GET THE LOWDOWN ON TECHLIFE’S EDITORIAL POLICIES, TEST PRACTICES, HOW TO READ THE BENCHMARK RESULTS AND MORE.
TECHLIFE IS AUSTRALIA’S most practical mainstream technology magazine, having been in print since 2012, when we launched as a redesigned and modernised version of Australian PC User. The latter was first printed in 1990, and we take that 25-year heritage seriously and strive to be both ethical and transparent in our coverage of technology and any other topics we broach.
Like our sister magazine, APC, we have two main goals here at TechLife: to track down the best of modern tech and to help our readers get the most from it. We’re also an open church in terms of platforms. We know most people aren’t wed to a single brand’s products and use a variety of devices in their lives. And like you, TechLife’s journalists want to know what’s good in tech — no matter what platform it resides on.
Championing technology doesn’t mean we’re unrelentingly positive, however, and our other aim at TechLife is to be as objective as possible in our coverage. That means identifying the best products from multiple perspectives — the best performance, best value and best features and, ideally, the products that offer the best mix of these three aspects.
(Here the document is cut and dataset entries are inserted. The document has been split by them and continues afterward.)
(** X11: a core directory raises the rank. Of two records with the same
    language, the same number of tokens and the same file name, the one whose
    path has a core segment ([src/], [lib/], [core/], [app/]) scores
    strictly higher than the one whose path has none. *)
Theorem X11_core_directory_ranks_higher (a b : FileInfo) (root : string) :
  language a = language b ->
  tokens a = tokens b ->
  file_name_of (relative_path a) = file_name_of (relative_path b) ->
  in_core_directory (relative_path a) = true ->
  in_core_directory (relative_path b) = false ->
  (calculate_relevance_score b root <? calculate_relevance_score a root)%float = true.
Proof.
  unfold in_core_directory, file_name_of. intros Hl Ht Hn Ha Hb.
  unfold calculate_relevance_score. rewrite Hl, Ht.
  pose proof (language_stage_outcome (language b) 1%float) as Hw.
  set (w := language_stage (language b) 1%float) in *. clearbody w.
  unfold directory_stage, filename_stage, size_stage. rewrite Ha, Hb, Hn.
  unfold language_outcomes in Hw. cbn [map snd language_weights In] in Hw.
  split_outcomes Hw; decide_branches.
Qed.

Lemma X11_core_directory_ranks_higher_witness :
  let a := mkFileInfo "/proj/src/util.py" "src/util.py" "x = 1" 1 5 0 "python" 0%float in
  let b := mkFileInfo "/proj/extra/Util.py" "extra/Util.py" "y = 2" 1 5 0 "python" 0%float in
  (calculate_relevance_score b "/proj" <? calculate_relevance_score a "/proj")%float = true.
Proof.
  intros a b.
  apply (X11_core_directory_ranks_higher a b "/proj"); reflexivity.
Defined.

(** X12: an entry point in a core directory outranks a test file in a
    low-priority directory. Of two records with the same language and the
    same number of tokens, one in a core directory and named as an entry
    point, the other outside the core directories, in a low-priority
    directory and named as a test, the first scores strictly higher. *)
Theorem X12_entry_point_outranks_test (a b : FileInfo) (root : string) :
  language a = language b ->
  tokens a = tokens b ->
  in_core_directory (relative_path a) = true ->
  is_entry_point_name (relative_path a) = true ->
  in_core_directory (relative_path b) = false ->
  in_low_priority_directory (relative_path b) = true ->
  is_entry_point_name (relative_path b) = false ->
  is_test_name (relative_path b) = true ->
  (calculate_relevance_score b root <? calculate_relevance_score a root)%float = true.
Proof.
  unfold in_core_directory, in_low_priority_directory, is_entry_point_name,
    is_test_name, file_name_of.
  intros Hl Ht Ha Hea Hb Hlow Heb Htest.
  unfold calculate_relevance_score. rewrite Hl, Ht.
  pose proof (language_stage_outcome (language b) 1%float) as Hw.
  set (w := language_stage (language b) 1%float) in *. clearbody w.
  unfold directory_stage, filename_stage, size_stage.
  rewrite Ha, Hb, Hlow, Hea, Heb, Htest.
  unfold language_outcomes in Hw. cbn [map snd language_weights In] in Hw.
  split_outcomes Hw; decide_branches.
Qed.

Lemma X12_entry_point_outranks_test_witness :
  let a := mkFileInfo "/proj/src/main.py" "src/main.py" "x = 1" 400 1600 0 "python" 0%float in
  let b := mkFileInfo "/proj/tests/test_foo.py" "tests/test_foo.py" "y = 2" 400 1600 0
                      "python" 0%float in
  (calculate_relevance_score b "/proj" <? calculate_relevance_score a "/proj")%float = true.
Proof.
  intros a b.
  apply (X12_entry_point_outranks_test a b "/proj"); reflexivity.
Defined.

(** * The other tools and the dispatch of requests *)

(** ** [handle_initialize] and [handle_tools_list] *)

(** The [result] of [handle_initialize]; [capabilities] is the constant
    object with an empty [tools] entry. *)
Record InitializeResult : Type := mkInitializeResult {
  protocolVersion : string;
  serverInfo_name : string;
  serverInfo_version : string
}.

Definition version : string := "2.0.0".

Definition handle_initialize : InitializeResult :=
  mkInitializeResult "2024-11-05" "enhanced-claude-gemini-mcp" version.

(** A default value of an input schema. *)
Inductive Json : Type :=
| JString (s : string)
| JNumber (n : Z).

(** One entry of [properties] in an [inputSchema]. *)
Record ToolProperty : Type := mkToolProperty {
  prop_key : string;
  prop_type : string;
  prop_description : string;
  prop_default : option Json
}.

(** One advertised tool; its [inputSchema] has the type [object], the given
    properties and, when the key is present, the [required] list. *)
Record Tool : Type := mkTool {
  tool_name : string;
  tool_description : string;
  tool_properties : list ToolProperty;
  tool_required : option (list string)
}.

Definition tools : list Tool :=
  [ mkTool "load_codebase"
      "Load entire codebase into Gemini's 1M token context with intelligent prioritization"
      [ mkToolProperty "project_path" "string"
          "Path to the project directory to analyze"
          None;
        mkToolProperty "max_tokens" "number"
          "Maximum tokens to use (default: 900000)"
          (Some (JNumber 900000)) ]
      (Some ["project_path"]);
    mkTool "analyze_architecture"
      "Get comprehensive architecture analysis of loaded codebase"
      [ mkToolProperty "focus" "string"
          "Focus area: architecture, patterns, dependencies, structure, or custom query"
          (Some (JString "architecture")) ]
      None;
    mkTool "semantic_search"
      "Search codebase semantically using natural language queries"
      [ mkToolProperty "query" "string"
          "Natural language description of what to find in the codebase"
          None ]
      (Some ["query"]);
    mkTool "suggest_improvements"
      "Get specific improvement suggestions for the loaded codebase"
      [ mkToolProperty "area" "string"
          "Focus area: performance, security, maintainability, testing, architecture, or general"
          (Some (JString "general")) ]
      None;
    mkTool "explain_codeflow"
      "Trace and explain how specific functionality works across the codebase"
      [ mkToolProperty "functionality" "string"
          "Describe the functionality to trace through the codebase"
          None ]
      (Some ["functionality"]);
    mkTool "codebase_summary"
      "Get a comprehensive summary of the loaded codebase"
      []
      None;
    mkTool "ask_with_context"
      "Ask any question with full codebase context and intelligent analysis"
      [ mkToolProperty "question" "string"
          "Your question about the codebase"
          None ]
      (Some ["question"]) ].

(** [handle_tools_list]: the [tools] of its result. *)
Definition handle_tools_list (GEMINI_AVAILABLE : bool) : list Tool :=
  if negb GEMINI_AVAILABLE then [] else tools.

(** ** The analysis tools *)

(** The double quote. *)
Definition dq : string := String (ascii_of_nat 34) EmptyString.

(** The keys of [arguments] the tools read; [None] for an absent key. *)
Record ToolArguments : Type := mkToolArguments {
  ta_project_path : option string;
  ta_max_tokens : option Budget;
  ta_focus : option string;
  ta_query : option string;
  ta_area : option string;
  ta_functionality : option string;
  ta_question : option string
}.

Definition load_arguments (a : ToolArguments) : Arguments :=
  mkArguments (ta_project_path a) (ta_max_tokens a).

(** [arguments.get(key, default)] *)
Definition get_or (o : option string) (default : string) : string :=
  match o with
  | Some s => s
  | None => default
  end.

(** The text of [arguments.get(key)] inside an f-string: [None] is printed
    as the word None. *)
Definition py_format (o : option string) : string :=
  match o with
  | Some s => s
  | None => "None"
  end.

Definition architecture_prompt (focus : string) : string :=
  PyStr.join nl
    [ "Provide a comprehensive " ++ focus ++ " analysis of this codebase. Include:";
      "";
      "1. **Overall Architecture & Design Patterns**";
      "2. **Key Components & Their Relationships** ";
      "3. **Data Flow & Dependencies**";
      "4. **Technology Stack & Framework Usage**";
      "5. **Code Organization & Structure Quality**";
      "6. **Notable Design Decisions**";
      "";
      "Be specific and reference actual files, functions, and code patterns you observe." ].

Definition search_prompt (query : string) : string :=
  PyStr.join nl
    [ "Perform a semantic search for: " ++ dq ++ query ++ dq;
      "";
      "Provide:";
      "1. **Exact file locations** where this functionality exists";
      "2. **Relevant code snippets** with line context";
      "3. **Related functions/classes** that work together";
      "4. **Usage patterns** across the codebase";
      "5. **Dependencies** and connections to other parts";
      "";
      "Focus on semantic meaning, not just keyword matching." ].

Definition improvements_prompt (area : string) : string :=
  PyStr.join nl
    [ "Analyze the codebase and suggest specific improvements for " ++ area ++ ":";
      "";
      "Provide:";
      "1. **Specific Issues** with file/line references";
      "2. **Concrete Solutions** with code examples";
      "3. **Priority Ranking** (High/Medium/Low)";
      "4. **Implementation Steps** for each suggestion";
      "5. **Potential Risks** of each change";
      "";
      "Focus on actionable improvements with clear benefits." ].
As a matter of policy, reviews published in TechLife are not shared with product-providers prior to print. We will contact vendors under certain conditions; if we have a problem testing a product that seems to indicate it may be faulty, or to invite a vendor to clarify how a particular feature works. If a TechLife reviewer has any potential conflicts of interest involving a brand, the review will always be assigned to another writer.
We like to review products as though we’d bought them from the shops ourselves. In order to make our reviews and other stories as unbiased as possible, TechLife strives to conduct rigorous, objective and scientific tests and benchmarks where possible. We use a variety of tools and programs to achieve this, including many freely available benchmark suites for assessing things like general system performance, gaming, media encoding and battery life.
In most cases, for the benchmark results published in TechLife, you can assume that higher is better. There are certain tests that deviate from this rule and where the opposite is true; in those cases, we’ve flagged the results with a note explaining as such.